Of course, this view is biased. My own undergraduate degree is not in finance and it isn't even from the United States - I have an undergraduate degree in psychology from a mid-ranking university in England. I decided to become a planner three years after I'd graduated from school, and studied for the CFP exam when I was working in an unrelated industry.

Yet not having a finance degree hasn't hurt at all - I'm still making good progress in the financial planning profession. In fact, knowing a bit about psychology has proved enormously helpful in dealing with clients.

But if owners of planning firms insist on only hiring finance graduates and then expect them to learn how to have effective conversations with prospects and clients, how to deal with a client who is dealing with grief, or participate in a conversation where there is marital dysfunction, I believe those new hires are being set up for a long, frustrating journey. Some of the current misalignment may come from the type of work graduates are being hired to do. The initial duties of an associate include detail-oriented data entry, account form completion and other back-office duties.

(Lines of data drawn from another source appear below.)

(** * The ProximaX upload service and the NEM announce result

    A shallow embedding of
    [projects/xpx-typescript-angular-sdk/src/model/nem-announce-resource.ts]
    (the enumeration [TypeNemAnnounceResult], the code type
    [CodeNemAnnounceResult] with its documented table, the class
    [NemAnnounceResult]) and of the class [RemoteUploadService] that follows
    it in the same file: [uploadTextToIPFS], [uploadText],
    [uploadTextToIFPSOnly], [uploadBinaryToIPFS], [uploadBinary] and
    [uploadBinaryToIPFSOnly].

    JavaScript values are a small universal type; request records are objects
    in a heap (a finite map from locations to finite maps from field names to
    values), because [uploadTextToIPFS] assigns to a field of the record it is
    handed.  A method call is a state transformer over the heap and a trace of
    the calls made to the outside world; it either returns or throws.  The
    value it returns, an RxJS observable, is cold: it is a second state
    transformer, run when the caller subscribes. *)

From Stdlib Require Import ZArith List Ascii String.
From stdpp Require Import base option gmap strings list pretty.

Open Scope string_scope.
Open Scope Z_scope.
Open Scope list_scope.

(** ** Types of the libraries the service is linked with *)

(** The classes behind these three types are declared outside this file
    ([model/resource-hash-message], [model/signed-transaction],
    [./hash-data]); nothing here looks inside them. *)
Class HostTypes : Type := {
  ResourceHashMessage : Type;
  SignedTransaction : Type;
  NemHash : Type
}.

(** ** nem-announce-resource.ts *)

(** [export enum TypeNemAnnounceResult { Validation = 1, HeartBeat = 2, Status = 4 }] *)
Inductive TypeNemAnnounceResult : Set :=
| Validation
| HeartBeat
| Status.

(** The number a member of the enumeration is at run time. *)
Definition TypeNemAnnounceResult_value (t : TypeNemAnnounceResult) : Z :=
  match t with
  | Validation => 1
  | HeartBeat => 2
  | Status => 4
  end.

(** The reverse mapping of a numeric enumeration. *)
Definition TypeNemAnnounceResult_of_value (n : Z) : option TypeNemAnnounceResult :=
  if n =? 1 then Some Validation
  else if n =? 2 then Some HeartBeat
  else if n =? 4 then Some Status
  else None.

(** [export type CodeNemAnnounceResult = 0 | 1 | ... | 19]: the numbers the
    union type admits. *)
Definition CodeNemAnnounceResult_members : list Z :=
  [0; 1; 2; 3; 4; 5; 6; 7; 8; 9; 10; 11; 12; 13; 14; 15; 16; 17; 18; 19].

Definition is_CodeNemAnnounceResult (c : Z) : bool :=
  bool_decide (c ∈ CodeNemAnnounceResult_members).
(** * USB descriptors: a shallow embedding of [adafruit_usb_descriptor.standard]

    The development follows [standard.py]: the field tables of the five
    fixed-format descriptor classes, [InterfaceDescriptor.__bytes__] with its
    endpoint count, and the variable-length [StringDescriptor].

    Python values are modelled as the code has them: integers as [Z], byte
    strings as [list byte], text as a list of Unicode code points, keyword
    arguments and the attribute dictionary of an instance as [gmap string _].
    A call that can raise returns a [result]; a method that assigns to
    [self] before it can raise returns the instance next to the result. *)

From Stdlib Require Import ZArith Lia Bool.
From Stdlib Require Import Strings.Byte.
From stdpp Require Import gmap strings list fin_maps.

Local Open Scope Z_scope.

(** ** Exceptions and results *)

(** The exceptions the modelled code raises.  [ValueOutOfRangeError] and
    [MissingFieldError] are the names the specification gives to the two
    failures of the base class. *)
Inductive exn : Type :=
| AttributeError (attr : string)
| TypeError
| IndexError
| ValueError (msg : string)
| StructError
| UnicodeEncodeError
| UnicodeDecodeError
| ValueOutOfRangeError
| MissingFieldError (field : string).

Inductive result (A : Type) : Type :=
| Ok (a : A)
| Err (e : exn).

Arguments Ok {A} a.
Arguments Err {A} e.

Definition bind {A B : Type} (r : result A) (k : A -> result B) : result B :=
  match r with
  | Ok a => k a
  | Err e => Err e
  end.

Notation "'let*' x := e 'in' k" := (bind e (fun x => k))
  (at level 10, x name, e at level 100, k at level 200).

Definition is_ok {A : Type} (r : result A) : bool :=
  match r with Ok _ => true | Err _ => false end.

(** ** Bytes *)

(** The byte whose value is [z mod 256]. *)
Definition byte_of_Z (z : Z) : byte :=
  match Byte.of_N (Z.to_N (z mod 256)) with
  | Some b => b
  | None => "000"%byte
  end.

Definition Z_of_byte (b : byte) : Z := Z.of_N (Byte.to_N b).

(** Little-endian bytes of an unsigned value on [w] bytes. *)
Fixpoint le_bytes (w : nat) (v : Z) : list byte :=
  match w with
  | O => []
  | S w' => byte_of_Z v :: le_bytes w' (v / 256)
  end.

(** The unsigned value of little-endian bytes. *)
Fixpoint le_value (bs : list byte) : Z :=
  match bs with
  | [] => 0
  | b :: rest => Z_of_byte b + 256 * le_value rest
  end.

(** ** The [struct] format codes of the field tables *)

Inductive fmt : Type :=
| B   (* unsigned char, one byte *)
| H.  (* unsigned short, two bytes *)

Definition width (f : fmt) : nat :=
  match f with
  | B => 1%nat
  | H => 2%nat
  end.

Definition fits (f : fmt) (v : Z) : bool :=
  (0 <=? v) && (v <? 2 ^ (8 * Z.of_nat (width f))).

(** ** Field tables (standard.py) *)

(** One row [(name, format, default)] of a class's [fields]; the default
    [None] marks a field the caller has to supply. *)
Record field : Type := Field {
  fname : string;
  ffmt : fmt;
  fdefault : option Z
}.

(** What a subclass of [core.Descriptor] declares. *)
Record descriptor_class : Type := DescriptorClass {
  cls_fields : list field;
  cls_bLength : Z;
  cls_bDescriptorType : Z
}.

Module EndpointDescriptor.
Definition fields : list field :=
  [ Field "bEndpointAddress" B None;
    Field "bmAttributes" B None;
    Field "wMaxPacketSize" H (Some 0x40);
    Field "bInterval" B (Some 0) ].
Definition bLength : Z := 0x07.
Definition bDescriptorType : Z := 0x5.
Definition TYPE_CONTROL : Z := 0.
Definition TYPE_ISOCHRONOUS : Z := 1.
Definition TYPE_BULK : Z := 2.
Definition TYPE_INTERRUPT : Z := 3.
Definition DIRECTION_IN : Z := 0x80.
Definition DIRECTION_OUT : Z := 0x00.
Definition cls : descriptor_class := DescriptorClass fields bLength bDescriptorType.
End EndpointDescriptor.

Module InterfaceDescriptor.
Definition fields : list field :=
  [ Field "bInterfaceNumber" B (Some 0);
    Field "bAlternateSetting" B (Some 0);
    Field "bNumEndpoints" B (Some 0);
    Field "bInterfaceClass" B None;
    Field "bInterfaceSubClass" B (Some 0);
    Field "bInterfaceProtocol" B (Some 0);
    Field "iInterface" B (Some 0) ].
Definition bLength : Z := 0x09.
Definition bDescriptorType : Z := 0x4.
Definition cls : descriptor_class := DescriptorClass fields bLength bDescriptorType.
End InterfaceDescriptor.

While these kinds of skills are certainly needed by an advisor, a client-facing advisor also needs skills that are vastly different from this, including an understanding of psychology and interpersonal dynamics. What if the hiring process were occasionally approached from the other direction? What if people with these interpersonal skills were hired and then pursued the necessary financial knowledge?

This way, those with innate skills in effective communication could be hired with a view to making them client-facing advisors who pick up the CFP knowledge on the job as part of their training. Putting this into practice may be challenging, of course, because it would make the hiring and training process more complex. Not many owners will feel they have a large amount of time to dedicate to this concept, but those who do could find themselves with a high-performing team.

Dave Grant, CFP, is a financial planning analyst with Vantage Financial Partners and founder of NAPFA Genesis, a group of fee-only planners age 33 or younger.